Better known as a cable company, AudioQuest’s range of ‘digital critters’ will see a significant expansion in 2016. The company announced the popular DragonFly 1.2 DAC now spawns two variants; the $99 DragonFly Black (basically an original DragonFly with reduced power consumption allowing it to work with iDevices, and a lower price tag) and the new DragonFly Red. This latter is a $199 version with a 64-bit digital volume control compared to the base model’s analogue design, and sports a better class of DAC from ESS. These are joined by the $199 Beetle desktop DAC, which has been seen before in prototype form. This adds greater input flexibility and a plug-in linear power supply. Gordon Rankin of Wavelength Audio is considered one of the shining stars of the digital audio domain, his design input runs deep in these three converters.

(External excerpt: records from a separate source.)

(** ** Topological order *)

Definition node_key (node : TransferNode) : pyfloat * pyfloat * Z * string :=
  (nd_st_time node, nd_ed_time node, nd_stage_id node, nd_node_id node).

(** Nodes whose predecessors are all completed. *)
Definition ready_ids (predecessors : Predecessors) (completed remaining : gset string)
    : list string :=
  filter (λ id, default ∅ (predecessors !! id) ⊆ completed) (elements remaining).

Fixpoint topological_loop (fuel : nat) (nodes : Nodes) (predecessors : Predecessors)
    (completed remaining : gset string) (ordered : list string) : res (list string) :=
  match fuel with
  | O => Err OutOfFuel
  | S fuel =>
      if decide (remaining = ∅) then Ok ordered
      else
        ready ← mapR (λ id, of_option (dict_get id nodes) (KeyError id))
                  (ready_ids predecessors completed remaining);
        selected ← of_option (min_by node_key ready)
          (SemanticError "transfer dependency graph contains a cycle");
        let id := nd_node_id selected in
        raise_when (negb (bool_decide (id ∈ remaining))) (KeyError id);;
        topological_loop fuel nodes predecessors ({[id]} ∪ completed) (remaining ∖ {[id]})
          (ordered ++ [id])
  end.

Bryston announced the $3,995 BDA-3 DAC toward the end of 2015, and this was the first time the product - alongside a RoonReady version of the company’s BDP-2 - was shown to the wider public. The new DAC not only uses Bryston’s reputation for building power supplies to the party, it also includes a host of HDMI connections. Thus far, HDMI’s use has been strictly limited in audio circles, but with companies like Apple dropping connections like optical from the latest Apple TV, the use of HDMI may begin to appear in the audio chain. With all the talk about Bryston’s new amplifiers - and the company’s ability to build a new generation DAC into almost exactly the same case seen in previous Bryston models - it would be easy for this DAC to pass unnoticed.